Дома, если можно было назвать так квартиру Маргариты, Маша вновь выволокла из-под ванны пакеты с деньгами и, не зная, что делать, распотрошила их, намереваясь пересчитать. Вместе с упругими пачками денег из одного пакета выпал плотный конверт из пластика. Маша потрясла его. Оттуда выпали четыре паспорта разной степени потрепанности. Трясущейся рукой Маша листала страницы каждого. И отовсюду на нее глядело лицо Маргариты, одно и то же фото, с плотно сжатыми губами и вытаращенными глазами. В каждом новом документе ее звали по-другому: Ирина Котова, Эльвира Смеян, Татьяна Гольц, Наталья Бобылева… В каждом паспорте Маргарита, кем бы она ни была, рождалась в разных местах, в разных местах была прописана. Дата ее рождения так же причудливо скакала из паспорта в паспорт, не совпадая ни в одном. География ее проживания была весьма разнообразной: Архангельск, Подольск, Кингисепп, Тула. В двух паспортах стояли штампы о замужестве, в одном о замужестве и разводе. Ни в одном не было детей.
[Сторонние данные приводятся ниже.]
Lemma tree_unlink N next O d nd nd' c x : tree N next O -> N !! d = Some nd -> assoc x (an_ents nd) = Some c ->
  an_type nd = TMPFS_T_DIR -> an_type nd' = an_type nd -> an_ents nd' = dremove x (an_ents nd) -> tree (<[d := nd']> N) next ({[c]} ∪ O).
Proof.
  intros [T1 T2 T3 T4 T5 T6 T7 T8] Hd Hx Hty Et Ee.
  pose proof (assoc_elem _ _ _ Hx) as Hin. destruct (T3 d nd x c Hd Hin) as (Hc & Hc1 & HcO).
  assert (Hsome : forall m, is_Some (<[d := nd']> N !! m) <-> is_Some (N !! m)).
  { intros m. rewrite lookup_insert_is_Some'. split; [intros [<-|?]; [by exists nd|done]|by right]. }
  assert (Hent : forall m md y e, <[d := nd']> N !! m = Some md -> (y, e) ∈ an_ents md -> e <> c /\ exists md0, N !! m = Some md0 /\ (y, e) ∈ an_ents md0).
  { intros m md y e [[<- <-]|[Hne Hm]]%lookup_insert_Some Hy.
    - rewrite Ee in Hy. apply dremove_elem in Hy as [Hy Hyx]; [|by eapply T8]. split; [|by exists nd]. intros ->. apply Hyx. by destruct (T4 d nd x d nd y c).
    - split; [|by exists md]. intros ->. apply Hne. by destruct (T4 d nd x m md y c). }
  constructor.
  - destruct T1 as (rd & Hr & Hrt). destruct (Z.eq_dec d 1) as [->|]; [|exists rd; by rewrite lookup_insert_ne]. exists nd'. rewrite lookup_insert_eq. split; [done|congruence].
  - intros m. rewrite Hsome. apply T2.
  - intros m md y e Hm Hy. destruct (Hent m md y e Hm Hy) as (Hne & md0 & Hm0 & Hy0). destruct (T3 m md0 y e Hm0 Hy0) as (? & ? & ?).
    rewrite Hsome, not_elem_of_union, not_elem_of_singleton. done.
  - intros m md y m' md' y' e Hm Hy Hm' Hy'. destruct (Hent m md y e Hm Hy) as (_ & md0 & Hm0 & Hy0), (Hent m' md' y' e Hm' Hy') as (_ & md1 & Hm1 & Hy1). by eapply T4.
  - intros m Hm%Hsome Hm1. rewrite not_elem_of_union, not_elem_of_singleton. intros [Hmc HmO]. destruct (T5 m Hm Hm1 HmO) as (q & qd & y & Hq & Hy).
    destruct (Z.eq_dec q d) as [->|]; [|exists q, qd, y; by rewrite lookup_insert_ne]. simplify_eq. exists d, nd', y. rewrite lookup_insert_eq, Ee. split; [done|].
    apply dremove_elem; [by eapply T8|]. split; [done|]. cbn. intros ->. apply Hmc. pose proof (assoc_nodup x m _ (T8 _ _ Hd) Hy). congruence.
  - intros m [->%elem_of_singleton|Hm]%elem_of_union; rewrite Hsome; [done|by apply T6].
  - intros m md Hm Hmt. rewrite not_elem_of_union, not_elem_of_singleton. intros [_ HmO]. apply lookup_insert_Some in Hm as [[<- <-]|[Hne Hm]].
    + rewrite Et, Hty in Hmt. done.
    + by eapply T7.
  - intros m md [[<- <-]|[Hne Hm]]%lookup_insert_Some; [|by eapply T8]. rewrite Ee. apply dremove_nodup. by eapply T8.
Qed.

Lemma tree_free N next O n nd : tree N next O -> n ∈ O -> N !! n = Some nd -> an_ents nd = [] -> tree (delete n N) next (O ∖ {[n]}).
Proof.
  intros [T1 T2 T3 T4 T5 T6 T7 T8] HnO Hn Ee. destruct (T6 n HnO) as [_ Hn1].
  assert (Hlk : forall m md, delete n N !! m = Some md -> m <> n /\ N !! m = Some md) by (intros m md [? ?]%lookup_delete_Some; auto).
  assert (Hout : forall m, m ∉ O ∖ {[n]} -> m <> n -> m ∉ O) by (intros m; set_solver).
  constructor.
  - destruct T1 as (rd & Hr & Hrt). exists rd. by rewrite lookup_delete_ne.
  - intros m [md [_ Hm]%Hlk]. apply T2. by exists md.
  - intros m md y e [Hmn Hm]%Hlk Hy. destruct (T3 m md y e Hm Hy) as (? & ? & ?). split_and!; [|done|set_solver].
    apply lookup_delete_is_Some. split; [|done]. intros <-. set_solver.
  - intros m md y m' md' y' e [_ Hm]%Hlk Hy [_ Hm']%Hlk Hy'. by eapply T4.
  - intros m [md [Hmn Hm]%Hlk] Hm1 HmO. destruct (T5 m (mk_is_Some _ _ Hm) Hm1 (Hout m HmO Hmn)) as (q & qd & y & Hq & Hy). exists q, qd, y.
    rewrite lookup_delete_ne; [done|]. intros <-. simplify_eq. rewrite Ee in Hy. by apply elem_of_nil in Hy.
  - intros m [Hm Hmn%not_elem_of_singleton]%elem_of_difference. destruct (T6 m Hm). split; [|done]. apply lookup_delete_is_Some. done.
  - intros m md [Hmn Hm]%Hlk Hmt HmO. eapply T7; [done|done|by apply Hout].
  - intros m md [_ Hm]%Hlk. by eapply T8.
Qed.

(** A directory has fewer entries than numbers were given out. *)
Lemma tree_count N next O n nd : tree N next O -> N !! n = Some nd -> Z.of_nat (length (an_ents nd)) < next.
Proof.
  intros T Hn. assert (Hr := tr_range _ _ _ T). assert (Hnd : NoDup (an_ents nd).*2).
  { apply NoDup_fmap_2_strong; [|eapply NoDup_fmap_1, (tr_names _ _ _ T _ _ Hn)]. intros [x c] [x' c'] Hx Hx' E. cbn in E. subst c'.
    by destruct (tr_unique _ _ _ T n nd x n nd x' c Hn Hx Hn Hx') as [_ ->]. }
  assert (Hsub : (an_ents nd).*2 ⊆+ seqZ 1 (next - 1)).
  { apply NoDup_submseteq; [done|]. intros c ([x c'] & -> & Hx)%list_elem_of_fmap. apply elem_of_seqZ.
    destruct (tr_child _ _ _ T n nd x c' Hn Hx) as (Hc & _). specialize (Hr _ Hc). cbn [snd]. lia. }
  apply submseteq_length in Hsub. rewrite length_fmap, length_seqZ in Hsub. specialize (Hr n (mk_is_Some _ _ Hn)). unfold entry in *. lia.
Qed.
– Я с ума сойду, – прошептала Маша и отбросила паспорта, будто они были ядовитым пауком.
Тупо просидев над своей добычей, она вспомнила, что хотела пересчитать деньги и стала складывать пачки аккуратной стопочкой, загибая пальцы, чтобы не сбиться, и все равно сбилась, после чего пришлось пересчитывать деньги снова. Счет осложняло то, что лишь в одном пакете были пачки с пятитысячными купюрами, второй забивали купюры разных мастей, и где-то через час Маша подвела предварительные итоги, полагая, что могла ошибиться в меньшую сторону. По ее подсчетам, под ванной Маргариты лежало около девяноста шести миллионов. Стоимость пятиэтажного многоквартирного дома. Слишком много для никому не известной актрисы. Слишком много для того, чтобы заработать эти деньги честно. И слишком много, чтобы оставить их себе. Даже будучи очень обеспеченной женщиной, Маша понимала, что эти деньги имеют явно криминальное происхождение. Глядя на купюры, она горько усмехнулась, думая, что ей бы хватило их на всю жизнь.
Кем же была эта женщина, что оставила случайной знакомой столь щедрый подарок?